The American Civil Liberties Union filed a federal lawsuit Monday on behalf of the Libertarian Party against Virginia’s rules for circulating petitions to get candidates on the state’s presidential ballot.
Under Virginia law, candidates who are not from a major party have to follow strict guidelines to qualify for the general election ballot, collecting a minimum of 400 signatures from each congressional district and at least 10,000 overall. The signatures can only be collected by Virginia residents, a requirement the ACLU specifically targets in its suit, which was filed in U.S. District Court in Richmond.

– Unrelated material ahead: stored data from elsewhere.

(** The loop of [Fetch], for [fuel] attempts. *)
Fixpoint fetchLoop (fuel : nat) (cx : octx) (q : originRequest) (tried : list bytes) (lastErr : option oerror) : oprog oresult :=
  match fuel with
  | O => x <- ask Diverge;; match (x : Empty_set) with end
  | S fuel =>
    cancelled <- ask CtxErr;;
    if (cancelled : bool) then ODone (inr (default OTransport lastErr))
    else
      o <- pick cx q tried;;
      match o with
      | None => ODone (inr (default ONoBackend lastErr))
      | Some b =>
        r <- fetchOne cx b q;;
        match r with
        | inl resp => ODone (inl resp)
        | inr e =>
          if negb (retriable e) then ODone (inr e)
          else if oq_hasBody q then ODone (inr e)
          else fetchLoop fuel cx q (b_id b :: tried) (Some e)
        end
      end
  end.

Definition poolFetch (fuel : nat) : origin := fun cx q => fetchLoop fuel cx q [] None.

(** [Owner]. *)
Definition poolOwner (key : bytes) (healthyOnly : bool) : oprog (option bytes) :=
  v <- ask (Snapshot u);;
  let '(backends, ring, byID) := v in
  if bool_decide (backends = []) then ODone None
  else
    now <- ask Clock;;
    id <- ringLookup ring key (fun id =>
      if healthyOnly then
        match byID !! id with
        | Some b => e <- ask (Eligible (b_ref b) now);; if (e : bool) then underCap b else ODone false
        | None => ODone false
        end
      else ODone true);;
    ODone (match id with Some id => b_baseURL <$> byID !! id | None => None end).

(** [AnyHealthy]. *)
Fixpoint anyEligible (now : Z) (backends : list backend) : oprog bool :=
  match backends with
  | [] => ODone false
  | b :: bs => e <- ask (Eligible (b_ref b) now);; if (e : bool) then ODone true else anyEligible now bs
  end.

Definition AnyHealthy : oprog bool :=
  v <- ask (Snapshot u);; let '(backends, _, _) := v in now <- ask Clock;; anyEligible now backends.
End Pool.

(** ** The health of a backend *)

(** The state after some outcomes, oldest first. *)
Definition probed (f : healthFSM) (outcomes : list bool) : healthFSM := fold_left (fun f r => fst (record f r)) outcomes f.

Definition lastN {A : Type} (n : nat) (l : list A) : list A := drop (length l - n) l.

Definition count (r : bool) (l : list bool) : Z := Z.of_nat (length (List.filter (Bool.eqb r) l)).
Lemma desiredLoop_spec desired next : let '(bs, n) := desiredLoop byID desired next in
  (next <= n)%nat /\
  (forall b, b ∈ bs -> b_id b ∈ map e_id desired /\ (byID !! b_id b = Some b \/ byID !! b_id b = None /\ (next <= b_ref b < n)%nat)) /\
  (forall b, byID !! b_id b = Some b -> b_id b ∈ map e_id desired -> b ∈ bs) /\
  (NoDup (map e_id desired) -> NoDup (map b_id bs)) /\ (length bs <= length desired)%nat.
Proof.
  revert next. induction desired as [|e es IH]; intros next; cbn [desiredLoop map].
  - split_and!; [done|by intros ? ?%not_elem_of_nil|by intros ? _ ?%not_elem_of_nil|done|done].
  - destruct (byID !! e_id e) as [old|] eqn:Eo; [|destruct (makeBackend next e) as [b|] eqn:Eb].
    + specialize (IH next). destruct (desiredLoop byID es next) as [bs n]. destruct IH as (H1 & H2 & H3 & H4 & H5). pose proof (Hkey _ _ Eo) as Hid.
      split_and!; [done| | | |cbn; lia].
      * intros b [-> |Hb]%elem_of_cons; [rewrite Hid; split; [by left|by left]|]. destruct (H2 b Hb). split; [by right|done].
      * intros b Hb [E|Hin]%elem_of_cons; [|by right; apply H3]. rewrite E in Hb. replace b with old by congruence. by left.
      * intros [Hn Hnd]%NoDup_cons. cbn. apply NoDup_cons. split; [|auto]. rewrite Hid. intros Hin. apply Hn.
        apply list_elem_of_In, in_map_iff in Hin as (b & <- & Hb). apply (H2 b). by apply list_elem_of_In.
    + unfold makeBackend in Eb. destruct (newOrigin e) as [o|]; [|done]. injection Eb as <-.
      specialize (IH (S next)). destruct (desiredLoop byID es (S next)) as [bs n]. destruct IH as (H1 & H2 & H3 & H4 & H5).
      split_and!; [lia| | | |cbn; lia].
      * intros b [-> |Hb]%elem_of_cons; [cbn; split; [by left|]; right; split; [done|lia]|]. destruct (H2 b Hb) as [? [?|[? ?]]]; (split; [by right|]); [by left|right; split; [done|lia]].
      * intros b Hb [E|Hin]%elem_of_cons; [rewrite E in Hb; congruence|right; by apply H3].
      * intros [Hn Hnd]%NoDup_cons. cbn. apply NoDup_cons. split; [|auto]. intros Hin. apply Hn.
        apply list_elem_of_In, in_map_iff in Hin as (b & <- & Hb). apply (H2 b). by apply list_elem_of_In.
    + specialize (IH next). destruct (desiredLoop byID es next) as [bs n]. destruct IH as (H1 & H2 & H3 & H4 & H5).
      split_and!; [done| | | |cbn; lia].
      * intros b Hb. destruct (H2 b Hb). split; [by right|done].
      * intros b Hb [E|Hin]%elem_of_cons; [rewrite E in Hb; congruence|by apply H3].
      * intros [_ Hnd]%NoDup_cons. auto.
Qed.
End Loop.

Lemma retained_elem kept failed olds b : b ∈ retained kept failed olds <-> b ∈ olds /\ (b_id b ∉ map b_id kept) /\ b_raw b ∈ failed.
Proof. unfold retained. rewrite list_elem_of_filter. tauto. Qed.

Lemma retained_NoDup kept failed olds : NoDup (map b_id kept) -> NoDup (map b_id olds) -> NoDup (map b_id (kept ++ retained kept failed olds)).
Proof.
  intros Hk Ho. rewrite map_app. apply NoDup_app. split_and!; [done| |].
  - intros id Hin Hr. apply list_elem_of_In, in_map_iff in Hr as (b & <- & Hb). apply list_elem_of_In, retained_elem in Hb. tauto.
  - eapply sublist_NoDup; [exact Ho|]. apply (fmap_sublist b_id), sublist_filter.
Qed.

“People from out of state have every right to promote their political ideas in Virginia, and the government has no legitimate interest in preventing them from doing so by circulating petitions,” said Rebecca K. Glenberg, the ACLU of Virginia’s legal director.
The Libertarian Party is hoping that a favorable ruling will allow it to use out-of-state residents to collect signatures ahead of the Aug. 24 deadline to make the November ballot.
Virginia’s ballot rules have come under heavy scrutiny this election cycle. After every candidate other than former Massachusetts governor Mitt Romney and Rep. Ron Paul (Tex.) failed to qualify for Virginia’s Republican presidential primary ballot, the other GOP hopefuls teamed up to file suit against the same residency requirement for petition circulators.
U.S. District Judge John A. Gibney Jr. in January denied their request to be added to the ballot, since none of them had collected the required 10,000 valid signatures. But he did indicate in his ruling that he thought the residency requirement was unconstitutional.
Caroline Gibson, a spokeswoman for the office of Virginia Attorney General Ken Cuccinelli II (R), said: “We have not yet seen the suit papers, but we plan to vigorously defend the law.”